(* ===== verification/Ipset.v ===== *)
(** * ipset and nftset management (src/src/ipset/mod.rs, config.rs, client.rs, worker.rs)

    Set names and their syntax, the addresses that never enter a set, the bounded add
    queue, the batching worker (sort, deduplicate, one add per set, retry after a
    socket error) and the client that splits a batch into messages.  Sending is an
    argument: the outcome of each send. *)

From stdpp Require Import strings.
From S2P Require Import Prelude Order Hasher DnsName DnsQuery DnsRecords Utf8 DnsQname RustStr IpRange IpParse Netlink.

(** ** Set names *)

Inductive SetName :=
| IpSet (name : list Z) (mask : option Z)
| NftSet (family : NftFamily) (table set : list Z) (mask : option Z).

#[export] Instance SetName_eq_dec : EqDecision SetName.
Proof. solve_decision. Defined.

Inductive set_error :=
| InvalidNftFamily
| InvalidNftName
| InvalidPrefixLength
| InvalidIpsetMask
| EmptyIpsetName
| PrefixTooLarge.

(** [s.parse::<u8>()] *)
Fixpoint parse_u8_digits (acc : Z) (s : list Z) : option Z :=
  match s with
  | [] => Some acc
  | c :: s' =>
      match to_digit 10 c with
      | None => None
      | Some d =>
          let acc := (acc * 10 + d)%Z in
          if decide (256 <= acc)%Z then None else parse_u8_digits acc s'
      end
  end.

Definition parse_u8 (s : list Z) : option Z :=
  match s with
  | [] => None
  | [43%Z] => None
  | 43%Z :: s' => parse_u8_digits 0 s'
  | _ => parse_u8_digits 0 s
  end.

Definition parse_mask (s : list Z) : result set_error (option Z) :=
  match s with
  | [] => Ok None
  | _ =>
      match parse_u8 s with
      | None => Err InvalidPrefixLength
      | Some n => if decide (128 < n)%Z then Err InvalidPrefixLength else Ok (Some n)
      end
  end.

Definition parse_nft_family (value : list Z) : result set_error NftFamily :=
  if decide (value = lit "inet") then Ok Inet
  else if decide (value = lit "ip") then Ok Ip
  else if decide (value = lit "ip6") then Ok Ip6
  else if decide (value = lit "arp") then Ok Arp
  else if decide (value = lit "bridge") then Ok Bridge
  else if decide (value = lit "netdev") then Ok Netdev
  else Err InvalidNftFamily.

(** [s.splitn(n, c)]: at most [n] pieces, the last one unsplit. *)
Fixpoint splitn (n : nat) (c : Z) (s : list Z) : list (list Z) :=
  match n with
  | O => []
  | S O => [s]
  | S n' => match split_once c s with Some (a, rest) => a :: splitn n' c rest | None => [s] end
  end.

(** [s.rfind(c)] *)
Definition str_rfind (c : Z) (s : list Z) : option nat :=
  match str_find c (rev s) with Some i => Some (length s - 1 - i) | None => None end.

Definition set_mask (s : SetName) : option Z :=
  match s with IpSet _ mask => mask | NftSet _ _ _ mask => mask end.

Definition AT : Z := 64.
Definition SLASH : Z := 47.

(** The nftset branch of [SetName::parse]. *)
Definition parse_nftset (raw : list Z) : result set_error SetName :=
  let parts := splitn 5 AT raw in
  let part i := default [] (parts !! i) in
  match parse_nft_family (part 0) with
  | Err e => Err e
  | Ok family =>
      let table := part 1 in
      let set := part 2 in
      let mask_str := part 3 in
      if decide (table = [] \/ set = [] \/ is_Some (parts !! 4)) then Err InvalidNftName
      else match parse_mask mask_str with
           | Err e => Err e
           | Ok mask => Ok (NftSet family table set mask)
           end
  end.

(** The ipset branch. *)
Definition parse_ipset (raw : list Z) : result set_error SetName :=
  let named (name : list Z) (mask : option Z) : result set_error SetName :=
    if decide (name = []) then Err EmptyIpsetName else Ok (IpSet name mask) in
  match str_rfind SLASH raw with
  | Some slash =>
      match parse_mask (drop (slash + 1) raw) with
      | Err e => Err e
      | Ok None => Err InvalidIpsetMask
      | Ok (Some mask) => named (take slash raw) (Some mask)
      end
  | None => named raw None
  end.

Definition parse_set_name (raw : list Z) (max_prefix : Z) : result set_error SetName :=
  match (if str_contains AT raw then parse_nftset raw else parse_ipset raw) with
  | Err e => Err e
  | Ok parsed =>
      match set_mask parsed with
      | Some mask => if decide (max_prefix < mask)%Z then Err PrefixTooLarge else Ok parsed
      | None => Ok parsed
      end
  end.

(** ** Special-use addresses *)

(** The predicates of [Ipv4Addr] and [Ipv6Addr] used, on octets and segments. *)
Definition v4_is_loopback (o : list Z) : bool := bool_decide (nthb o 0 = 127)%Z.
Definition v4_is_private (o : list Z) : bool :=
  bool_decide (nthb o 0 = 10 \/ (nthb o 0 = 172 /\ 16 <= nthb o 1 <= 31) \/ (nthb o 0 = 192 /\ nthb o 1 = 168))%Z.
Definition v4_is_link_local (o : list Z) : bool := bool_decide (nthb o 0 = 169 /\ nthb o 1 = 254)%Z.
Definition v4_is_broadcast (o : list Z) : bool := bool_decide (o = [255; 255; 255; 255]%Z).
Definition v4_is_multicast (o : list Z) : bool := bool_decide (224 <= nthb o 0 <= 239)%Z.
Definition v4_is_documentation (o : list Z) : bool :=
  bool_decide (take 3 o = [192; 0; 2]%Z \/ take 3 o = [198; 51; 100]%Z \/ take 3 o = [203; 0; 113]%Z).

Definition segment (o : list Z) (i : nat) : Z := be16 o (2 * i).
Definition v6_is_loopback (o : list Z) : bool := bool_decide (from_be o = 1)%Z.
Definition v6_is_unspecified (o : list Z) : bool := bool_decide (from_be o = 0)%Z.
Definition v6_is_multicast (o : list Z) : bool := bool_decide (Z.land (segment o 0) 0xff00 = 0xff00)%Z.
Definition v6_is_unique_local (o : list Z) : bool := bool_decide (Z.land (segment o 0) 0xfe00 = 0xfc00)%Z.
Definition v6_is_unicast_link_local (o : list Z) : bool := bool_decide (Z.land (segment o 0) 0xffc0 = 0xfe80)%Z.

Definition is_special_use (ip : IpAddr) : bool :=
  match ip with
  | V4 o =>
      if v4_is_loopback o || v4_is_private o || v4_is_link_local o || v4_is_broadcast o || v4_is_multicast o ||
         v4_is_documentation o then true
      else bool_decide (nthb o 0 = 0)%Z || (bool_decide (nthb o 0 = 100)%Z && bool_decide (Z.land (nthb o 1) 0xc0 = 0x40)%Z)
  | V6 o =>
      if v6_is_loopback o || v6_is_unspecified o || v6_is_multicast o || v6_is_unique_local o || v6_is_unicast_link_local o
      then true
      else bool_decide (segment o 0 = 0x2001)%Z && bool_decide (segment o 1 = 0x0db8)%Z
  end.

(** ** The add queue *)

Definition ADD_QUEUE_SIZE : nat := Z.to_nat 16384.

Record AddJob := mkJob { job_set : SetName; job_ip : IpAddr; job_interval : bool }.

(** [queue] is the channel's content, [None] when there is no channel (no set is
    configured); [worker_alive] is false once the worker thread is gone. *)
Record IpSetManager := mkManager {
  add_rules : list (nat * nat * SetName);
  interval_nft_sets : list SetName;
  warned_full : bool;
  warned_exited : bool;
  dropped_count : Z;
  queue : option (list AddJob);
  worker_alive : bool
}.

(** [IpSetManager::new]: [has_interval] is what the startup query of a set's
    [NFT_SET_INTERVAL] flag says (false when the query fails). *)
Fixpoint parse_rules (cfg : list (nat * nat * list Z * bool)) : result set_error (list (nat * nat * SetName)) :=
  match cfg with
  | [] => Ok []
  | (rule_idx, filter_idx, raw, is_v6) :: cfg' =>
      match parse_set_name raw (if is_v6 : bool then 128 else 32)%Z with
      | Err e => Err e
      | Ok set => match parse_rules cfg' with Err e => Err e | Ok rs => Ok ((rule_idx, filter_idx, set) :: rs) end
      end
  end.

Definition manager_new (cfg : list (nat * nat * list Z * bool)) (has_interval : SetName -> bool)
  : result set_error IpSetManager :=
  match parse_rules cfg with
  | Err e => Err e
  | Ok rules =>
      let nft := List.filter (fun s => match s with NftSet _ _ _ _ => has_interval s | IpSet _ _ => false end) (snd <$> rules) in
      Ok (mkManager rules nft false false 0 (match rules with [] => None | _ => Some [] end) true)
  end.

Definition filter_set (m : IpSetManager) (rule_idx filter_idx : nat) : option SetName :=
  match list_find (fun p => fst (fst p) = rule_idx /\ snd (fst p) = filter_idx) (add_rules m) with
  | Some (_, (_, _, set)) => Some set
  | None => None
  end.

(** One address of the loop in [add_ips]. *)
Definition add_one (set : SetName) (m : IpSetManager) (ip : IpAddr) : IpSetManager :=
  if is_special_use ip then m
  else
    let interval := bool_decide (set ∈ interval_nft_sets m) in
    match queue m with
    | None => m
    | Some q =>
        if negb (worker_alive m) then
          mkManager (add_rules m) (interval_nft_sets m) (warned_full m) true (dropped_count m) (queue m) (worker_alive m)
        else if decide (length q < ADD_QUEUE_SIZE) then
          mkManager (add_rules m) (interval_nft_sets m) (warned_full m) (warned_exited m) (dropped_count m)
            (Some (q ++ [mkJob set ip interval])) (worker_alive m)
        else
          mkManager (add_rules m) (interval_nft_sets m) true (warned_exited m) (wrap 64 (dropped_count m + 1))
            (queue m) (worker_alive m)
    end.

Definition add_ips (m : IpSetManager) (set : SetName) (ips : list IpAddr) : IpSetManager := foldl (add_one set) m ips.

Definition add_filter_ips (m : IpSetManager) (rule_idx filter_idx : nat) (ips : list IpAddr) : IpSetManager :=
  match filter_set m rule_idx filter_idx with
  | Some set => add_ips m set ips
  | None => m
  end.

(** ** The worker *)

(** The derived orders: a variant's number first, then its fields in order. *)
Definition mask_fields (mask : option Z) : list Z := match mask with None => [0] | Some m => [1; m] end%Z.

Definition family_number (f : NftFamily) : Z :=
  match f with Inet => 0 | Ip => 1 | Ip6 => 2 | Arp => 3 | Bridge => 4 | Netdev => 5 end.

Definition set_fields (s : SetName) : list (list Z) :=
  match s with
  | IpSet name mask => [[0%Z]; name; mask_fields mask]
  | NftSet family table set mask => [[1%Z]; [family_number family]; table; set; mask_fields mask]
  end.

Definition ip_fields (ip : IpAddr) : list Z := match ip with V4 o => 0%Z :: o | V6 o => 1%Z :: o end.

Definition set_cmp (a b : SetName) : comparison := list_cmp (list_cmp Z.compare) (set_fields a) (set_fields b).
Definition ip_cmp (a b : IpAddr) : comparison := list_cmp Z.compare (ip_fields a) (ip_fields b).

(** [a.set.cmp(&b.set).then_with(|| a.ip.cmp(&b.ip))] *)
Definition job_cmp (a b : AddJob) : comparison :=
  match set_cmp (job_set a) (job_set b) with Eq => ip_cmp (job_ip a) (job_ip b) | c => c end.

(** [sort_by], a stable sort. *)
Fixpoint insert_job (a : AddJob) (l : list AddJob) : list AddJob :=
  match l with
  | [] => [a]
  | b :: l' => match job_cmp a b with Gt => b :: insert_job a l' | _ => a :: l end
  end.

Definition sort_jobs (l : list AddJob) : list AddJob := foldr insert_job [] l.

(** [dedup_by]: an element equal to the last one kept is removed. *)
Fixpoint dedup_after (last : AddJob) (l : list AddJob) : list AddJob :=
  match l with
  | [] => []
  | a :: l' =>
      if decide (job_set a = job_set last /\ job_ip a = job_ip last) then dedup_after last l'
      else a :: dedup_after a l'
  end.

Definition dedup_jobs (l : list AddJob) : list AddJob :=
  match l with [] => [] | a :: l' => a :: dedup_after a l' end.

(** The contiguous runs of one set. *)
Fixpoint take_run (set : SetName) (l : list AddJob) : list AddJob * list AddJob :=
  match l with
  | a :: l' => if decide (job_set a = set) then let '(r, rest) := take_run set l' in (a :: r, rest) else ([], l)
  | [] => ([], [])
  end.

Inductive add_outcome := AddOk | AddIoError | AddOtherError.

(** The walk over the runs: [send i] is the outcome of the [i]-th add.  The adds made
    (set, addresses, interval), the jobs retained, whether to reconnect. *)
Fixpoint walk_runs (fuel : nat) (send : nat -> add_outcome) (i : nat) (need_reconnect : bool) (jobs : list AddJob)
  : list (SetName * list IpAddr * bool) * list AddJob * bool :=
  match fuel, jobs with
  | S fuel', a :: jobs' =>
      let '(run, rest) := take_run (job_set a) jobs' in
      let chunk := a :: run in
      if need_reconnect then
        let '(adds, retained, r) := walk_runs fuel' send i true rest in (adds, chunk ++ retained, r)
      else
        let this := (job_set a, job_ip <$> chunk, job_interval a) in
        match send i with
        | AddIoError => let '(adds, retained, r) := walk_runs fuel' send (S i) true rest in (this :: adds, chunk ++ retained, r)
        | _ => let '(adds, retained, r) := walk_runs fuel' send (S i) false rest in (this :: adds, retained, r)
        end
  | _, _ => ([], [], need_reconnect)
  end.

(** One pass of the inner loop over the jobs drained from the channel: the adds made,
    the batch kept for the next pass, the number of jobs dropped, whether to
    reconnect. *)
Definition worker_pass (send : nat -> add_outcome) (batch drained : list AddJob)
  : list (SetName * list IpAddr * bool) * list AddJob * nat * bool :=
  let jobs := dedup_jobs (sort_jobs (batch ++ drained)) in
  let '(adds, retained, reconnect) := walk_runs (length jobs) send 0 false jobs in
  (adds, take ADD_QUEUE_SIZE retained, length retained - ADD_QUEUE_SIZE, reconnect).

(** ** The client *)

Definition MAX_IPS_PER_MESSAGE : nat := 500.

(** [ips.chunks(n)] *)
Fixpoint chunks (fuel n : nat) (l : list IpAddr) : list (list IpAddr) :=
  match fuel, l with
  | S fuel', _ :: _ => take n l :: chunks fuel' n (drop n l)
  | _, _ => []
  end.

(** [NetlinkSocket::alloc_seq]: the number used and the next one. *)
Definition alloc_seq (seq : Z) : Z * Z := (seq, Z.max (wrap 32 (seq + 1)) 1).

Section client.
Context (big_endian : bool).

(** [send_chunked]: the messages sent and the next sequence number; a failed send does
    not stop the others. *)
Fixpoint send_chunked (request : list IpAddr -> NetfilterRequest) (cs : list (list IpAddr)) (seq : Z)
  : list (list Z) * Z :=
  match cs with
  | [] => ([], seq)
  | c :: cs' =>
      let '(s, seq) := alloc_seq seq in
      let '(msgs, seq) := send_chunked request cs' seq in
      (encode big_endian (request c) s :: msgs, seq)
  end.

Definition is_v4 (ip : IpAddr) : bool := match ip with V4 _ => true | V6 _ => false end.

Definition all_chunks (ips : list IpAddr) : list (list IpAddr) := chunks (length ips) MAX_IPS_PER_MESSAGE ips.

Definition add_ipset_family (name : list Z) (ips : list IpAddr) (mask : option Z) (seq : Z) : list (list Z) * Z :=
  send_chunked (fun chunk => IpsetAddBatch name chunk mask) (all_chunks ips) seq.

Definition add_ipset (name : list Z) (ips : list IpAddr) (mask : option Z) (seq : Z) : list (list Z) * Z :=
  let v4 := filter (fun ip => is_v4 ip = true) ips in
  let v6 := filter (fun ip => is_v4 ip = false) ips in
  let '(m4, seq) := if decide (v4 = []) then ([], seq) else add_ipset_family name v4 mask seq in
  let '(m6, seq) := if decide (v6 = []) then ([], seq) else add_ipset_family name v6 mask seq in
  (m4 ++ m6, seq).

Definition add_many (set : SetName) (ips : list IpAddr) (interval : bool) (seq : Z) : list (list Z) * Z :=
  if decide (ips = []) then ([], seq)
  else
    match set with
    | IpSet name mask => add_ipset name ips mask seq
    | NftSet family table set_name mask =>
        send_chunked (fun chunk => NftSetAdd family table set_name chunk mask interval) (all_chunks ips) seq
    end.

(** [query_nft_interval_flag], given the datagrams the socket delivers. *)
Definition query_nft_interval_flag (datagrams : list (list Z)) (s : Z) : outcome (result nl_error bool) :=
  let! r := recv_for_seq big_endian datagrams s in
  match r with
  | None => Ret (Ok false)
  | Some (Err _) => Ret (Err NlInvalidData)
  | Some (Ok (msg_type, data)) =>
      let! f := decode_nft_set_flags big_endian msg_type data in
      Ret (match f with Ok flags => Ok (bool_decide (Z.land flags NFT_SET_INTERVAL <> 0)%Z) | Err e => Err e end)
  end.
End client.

• [Assignment]: Looking through the data above, copy out each line in which the string "made" occurs.

• [Solved problem]:
(** The walk over the runs: [send i] is the outcome of the [i]-th add.  The adds made
(** One pass of the inner loop over the jobs drained from the channel: the adds made,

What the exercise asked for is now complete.